Eberron, yes! (part 1, day 1)

So in my everlasting quest to be more involved in my hobbies (coding, building things, cooking, etcetc), I’m going to attempt to maintain a running log of my adventures (and more importantly the misadventures) of this group in Eberron! Our first session was tonight! Counting myself, there are 4 other people at this table. Going around the table (character-wise), there was a:

-A dirtydirtydirtydirtydirty dwarf ranger (as in the Peanuts character Pigpen) who’s name had two vowels and far too many consonants, something along the lines of “Hdgedgrin” which everyone pronounced with a guttural “HNGRHnngr”.

-A shifter gunslinger (who’s name has not withstood the couple hours in between gaming and this post) who was also dirty, gruff and a little…odd.

-A human summoner (names + me = forgotten names, I’ll get better, I promise!) who hasn’t defined himself in game/role-play quite yet (its coming like a wrecking ball, I can sense it!)

-Myself, a Warforged Necromancer still lacking a personality or backstory but named Martin “Bonus” McDevlin (and I actually spent the entire session not remember what I was named >.>)

We start near Merylsward (separately for “reasons”) and are plopped aboard the plot train North West towards the Icehorn Mountains to a GM created city. The backstory (in short):

  • Commoners in Merylsward find gold in stream.
  • Commoners follow stream to source to find an empty lost city with a giant waterfall.
  • Commoners report back to Merylsward’s king/lord person and clue him in.
  • Commoners (4 families) become lords of this new empty city, Merylsward’s lord/king discovers massive veins of gold/copper/silver up in the waterfall cave, gogo new city/plot points!

We arrive with staggered timing (I had an obligation that tore me away from the table for an hour, another of our group suddenly had to go close a store he manages) so the Dwarf and Summoner arrive first and get to meet Dane the Bulwarkowner of the local tavern (the Rusty Nail or some such) and resident bounty master. He sends the duo off to find and slay this “deathwyrm”. I arrive back at the table (and after getting the run down from the GM as to the background story), get to meet Dane the Bulwark, and also get sent toddling off after this “deathwyrm”. (at this point Martin is still sans personality).
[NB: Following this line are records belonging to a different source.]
(* ===== verification/KeyboardController.v ===== *)
(** * The PS/2 controller

    The laws of the device behind the ports of [keyboard.c], and what the
    register access functions of the driver do with a device that follows
    them. *)

From S2P Require Import Prelude Memory Util Console Port Keyboard.

(** ** The controller

    [sent] are the bytes written, newest first, with their ports; [replies]
    the bytes waiting to be read; [busy] is the number of status readings
    before the controller is ready again. [answer] is what it replies to a
    byte. *)
Class KeyboardController (P : Type) {PD : PortDevices P} : Type := {
  sent : P → list (Z * Z);
  replies : P → list Z;
  busy : P → nat;
  patience : nat;
  answer : Z → Z → list Z;
  idle_law : ∀ p, let p' := cpu_wait_microsecond p in sent p' = sent p ∧ replies p' = replies p ∧ busy p' = busy p;
  write_law : ∀ port v p, port ∈ [KEYBOARD_DATA_REGISTER; KEYBOARD_COMMAND_REGISTER] → busy p = O →
    let p' := port_out8 port v p in
    sent p' = (port, v) :: sent p ∧ replies p' = replies p ++ answer port v ∧ (busy p' ≤ patience)%nat;
  status_law : ∀ p, ∃ v p', port_in8 KEYBOARD_STATUS_REGISTER p = (v, p') ∧ 0 ≤ v < 2 ^ 8 ∧
    sent p' = sent p ∧ replies p' = replies p ∧ busy p' = pred (busy p) ∧
    (input_empty v = true ↔ busy p = O) ∧ (output_full v = true ↔ busy p = O ∧ replies p ≠ []);
  data_law : ∀ p r l, replies p = r :: l → ∃ p', port_in8 KEYBOARD_DATA_REGISTER p = (r, p') ∧ 0 ≤ r < 2 ^ 8 ∧
    sent p' = sent p ∧ replies p' = l ∧ busy p' = busy p
}.

Section Controller.
Context {P : Type} {PD : PortDevices P} {KC : KeyboardController P}.
Implicit Types (s : keyboard P) (p : P).

(** The controller after some steps, with a console that satisfies [ok]. *)
Record controller (ok : console → Prop) s (log : list (Z * Z)) (queue : list Z) : Prop := Controller {
  ctl_console : ok (kb_console s);
  ctl_sent : sent (kb_devices s) = log;
  ctl_replies : replies (kb_devices s) = queue;
  ctl_busy : (busy (kb_devices s) ≤ patience)%nat
}.

(** Polling ends when the controller is ready, within [patience] readings. *)
Lemma poll_run ok ready fuel : ∀ s log queue,
  controller ok s log queue → (busy (kb_devices s) < fuel)%nat →
  (∀ p v p', replies p = queue → port_in8 KEYBOARD_STATUS_REGISTER p = (v, p') → ready (u8 v) = true ↔ busy p = O) →
  ∃ s', poll_status fuel ready s = Ok (tt, s') ∧ controller ok s' log queue ∧ busy (kb_devices s') = O.
Proof.
  induction fuel as [|fuel IH]; intros s log queue Hs Hf Hready; [lia|]. cbn [poll_status].
  pose proof Hs as [Hc H1 H2 H3]. destruct (status_law (kb_devices s)) as (v & p' & Hin & Hv & L1 & L2 & L3 & _).
  assert (controller ok (set_devices p' s) log queue) as Hs'.
  { constructor; cbn [kb_console set_devices kb_devices]; [done|congruence|congruence|lia]. }
  unfold in8. unfold bind at 1. rewrite Hin. cbn [fst snd].
  pose proof (Hready _ v p' H2 Hin) as Hr. destruct (ready (u8 v)) eqn:E.
  - exists (set_devices p' s). split; [done|]. split; [done|]. cbn [kb_devices set_devices]. rewrite L3.
    by rewrite (proj1 Hr).
  - assert (busy (kb_devices s) ≠ O) by (intros H0; by apply Hr in H0).
    apply IH; [done|cbn [kb_devices set_devices]; lia|done].
Qed.

Lemma waited ok s log queue : controller ok s log queue →
  ∃ s', wait_microsecond s = Ok (tt, s') ∧ controller ok s' log queue ∧ busy (kb_devices s') = busy (kb_devices s).
Proof.
  intros [Hc H1 H2 H3]. destruct (idle_law (kb_devices s)) as (L1 & L2 & L3).
  eexists. split; [reflexivity|]. split; [|exact L3]. constructor; cbn [kb_console set_devices kb_devices]; [done|congruence|congruence|lia].
Qed.

Lemma out_run ok port v s log queue :
  controller ok s log queue → busy (kb_devices s) = O → port ∈ [KEYBOARD_DATA_REGISTER; KEYBOARD_COMMAND_REGISTER] →
  0 ≤ v < 2 ^ 8 → ∃ s', out8 port v s = Ok (tt, s') ∧ controller ok s' ((port, v) :: log) (queue ++ answer port v).
Proof.
  intros [Hc H1 H2 H3] Hb Hp Hv. destruct (write_law port v (kb_devices s) Hp Hb) as (L1 & L2 & L3).
  eexists. split; [reflexivity|]. rewrite u8_small by done. constructor; cbn [kb_console set_devices kb_devices]; [done|congruence|congruence|done].
Qed.

(** [keyboard_write_command] and [keyboard_write_data]. *)
Lemma write_run_to ok port v s log queue fuel :
  controller ok s log queue → (patience < fuel)%nat → port ∈ [KEYBOARD_DATA_REGISTER; KEYBOARD_COMMAND_REGISTER] →
  0 ≤ v < 2 ^ 8 →
  ∃ s', (wait_microsecond ;;; poll_status fuel input_empty ;;; out8 port v) s = Ok (tt, s') ∧
    controller ok s' ((port, v) :: log) (queue ++ answer port v).
Proof.
  intros Hs Hf Hp Hv. destruct (waited ok s log queue Hs) as (s1 & Hr1 & Hs1 & _). rewrite (bind_ok _ _ _ _ _ Hr1).
  destruct (poll_run ok input_empty fuel s1 log queue Hs1) as (s2 & Hr2 & Hs2 & Hb); [pose proof (ctl_busy _ _ _ _ Hs1); lia| |].
  { intros p w p' _ Hin. destruct (status_law p) as (w' & q & Hin' & Hw & _ & _ & _ & L & _).
    rewrite Hin in Hin'. injection Hin' as -> ->. by rewrite u8_small. }
  rewrite (bind_ok _ _ _ _ _ Hr2). by apply (out_run ok port v s2 log queue).
Qed.

Lemma read_data_run ok s log r queue fuel :
  controller ok s log (r :: queue) → (patience < fuel)%nat →
  ∃ s', keyboard_read_data fuel s = Ok (r, s') ∧ controller ok s' log queue.
Proof.
  intros Hs Hf. unfold keyboard_read_data.
  destruct (waited ok s log _ Hs) as (s1 & Hr1 & Hs1 & _). rewrite (bind_ok _ _ _ _ _ Hr1).
  destruct (poll_run ok output_full fuel s1 log _ Hs1) as (s2 & Hr2 & Hs2 & Hb); [pose proof (ctl_busy _ _ _ _ Hs1); lia| |].
  { intros p w p' Hq Hin. destruct (status_law p) as (w' & q & Hin' & Hw & _ & _ & _ & _ & L).
    rewrite Hin in Hin'. injection Hin' as -> ->. rewrite u8_small, L by done. rewrite Hq. by intuition. }
  rewrite (bind_ok _ _ _ _ _ Hr2). destruct Hs2 as [Hc H1 H2 H3].
  destruct (data_law (kb_devices s2) r queue H2) as (p' & Hin & Hrange & L1 & L2 & L3).
  unfold in8. rewrite Hin, u8_small by done. eexists. split; [reflexivity|].
  constructor; cbn [kb_console set_devices kb_devices]; [done|congruence|congruence|lia].
Qed.
End Controller.

(** ** A controller that is ready after two readings *)

Record ps2_chip := Ps2Chip { chip_sent : list (Z * Z); chip_replies : list Z; chip_busy : nat }.

Definition chip_answer (port v : Z) : list Z :=
  if port =? KEYBOARD_COMMAND_REGISTER then if v =? 0xAA then [0x55] else []
  else if v =? 0xFF then [0xFA; 0xAA]
  else if existsb (Z.eqb v) [0xF0; 2; 0xED; 0; 4] then [0xFA] else [].

Definition chip_status (c : ps2_chip) : Z :=
  if decide (chip_busy c = O) then match chip_replies c with [] => 0 | _ => 1 end else 2.

#[local] Instance chip_ports : PortDevices ps2_chip := {
  port_in8 port c :=
    if port =? KEYBOARD_STATUS_REGISTER then (chip_status c, Ps2Chip (chip_sent c) (chip_replies c) (pred (chip_busy c)))
    else match chip_replies c with [] => (0, c) | r :: l => (r mod 2 ^ 8, Ps2Chip (chip_sent c) l (chip_busy c)) end;
  port_out8 port v c := Ps2Chip ((port, v) :: chip_sent c) (chip_replies c ++ chip_answer port v) 2;
  cpu_wait_microsecond c := c
}.

#[local] Program Instance chip_controller : KeyboardController ps2_chip := {|
  sent := chip_sent; replies c := (λ r, r mod 2 ^ 8) <$> chip_replies c; busy := chip_busy; patience := 2;
  answer port v := (λ r, r mod 2 ^ 8) <$> chip_answer port v
|}.
Next Obligation. done. Qed.
Next Obligation. intros port v c _ _. cbn. split; [done|]. split; [by rewrite fmap_app|lia]. Qed.
Next Obligation.
  intros c. eexists _, _. split; [reflexivity|]. unfold chip_status. cbn.
  destruct (decide (chip_busy c = O)) as [->|Hb]; [destruct (chip_replies c)|]; cbn; repeat split; (done || lia || tauto || (by intros [])).
Qed.
Next Obligation.
  intros [cs [|r' l'] cb] r l H; [done|]. cbn in H. injection H as <- <-.
  eexists. split; [reflexivity|]. split; [apply Z.mod_pos_bound; lia|]. done.
Qed.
(So Martin is a 7ft tall, 150lbs warforged. He’s tall and quite thin. His face is covered in a white skull mask while his composite plating resembles an exposed skeleton (rib cage, etc). Eyes glow red, most exposed surfaces are a quasi-shiny black.)

Martin catches up to the Dwarf and Summoner, to find that the Dwarf was very noisily sneaking next to the road, leaving the Summoner + Eidolon in the road as “bait”. The Dwarf is so busy sneaking around that he fails to noticed the approach of this strange Warforged. The summoner greets the newcomer and on impulse Martin gains his personality. (I would say that Martin is about 15% ROBOTPERSON DOES NOT UNDERSTAND SOCIETY + 10% scheming genius + 75% Excalibur (from Soul Eater, I apologize for the audio desync, but it’s a great introduction to Excalibur).)

Taking a long look at Martin, the Summoner calls out to the Dwarf, “Is this the Deathwyrm?”
The Dwarf sits and stares at the summoner for a long moment before answering flatly, “no.”
“FOOL!” Martin greets the Summoner. “Do you drink your milk?”
The summoner stammers, at somewhat of a loss, “I…I don’t think that milk really…”
“FOOL!” Martin interrupts the Summoner, “Calcium is critical for healthy bonus!”
The Summoner player is just staring at me at this point, a little shocked. “I…er…yes…I drink my…milk?”
“Good! Without milk your bones are sure to fail you one day!”
The dwarf and summoner players share a long look.
“You in the bushes! What are you doing in there!”
A brief explanation was cut short short by the Eidolon tapping the shoulder of the summoner and pointing behind the Dwarf. “Acid hurts!”
Roll Initiative!

Since the deathwyrm spent its turn rearing up and being all scary like, the GM forwent its surprise round but tacked a -4 penalty to our initiative rolls since no-one (but the Eidolon) made the perception rolls to see it rearing up. Initiative was established as Deathwyrm, Martin, Dwarf, Summoner (who rolled a -2 :P).

Round 1
Deathwyrm: Sprayed a cone of acid into the party catching the Dwarf and the Summoner for a chunk of damage each, the Dwarf saved for half.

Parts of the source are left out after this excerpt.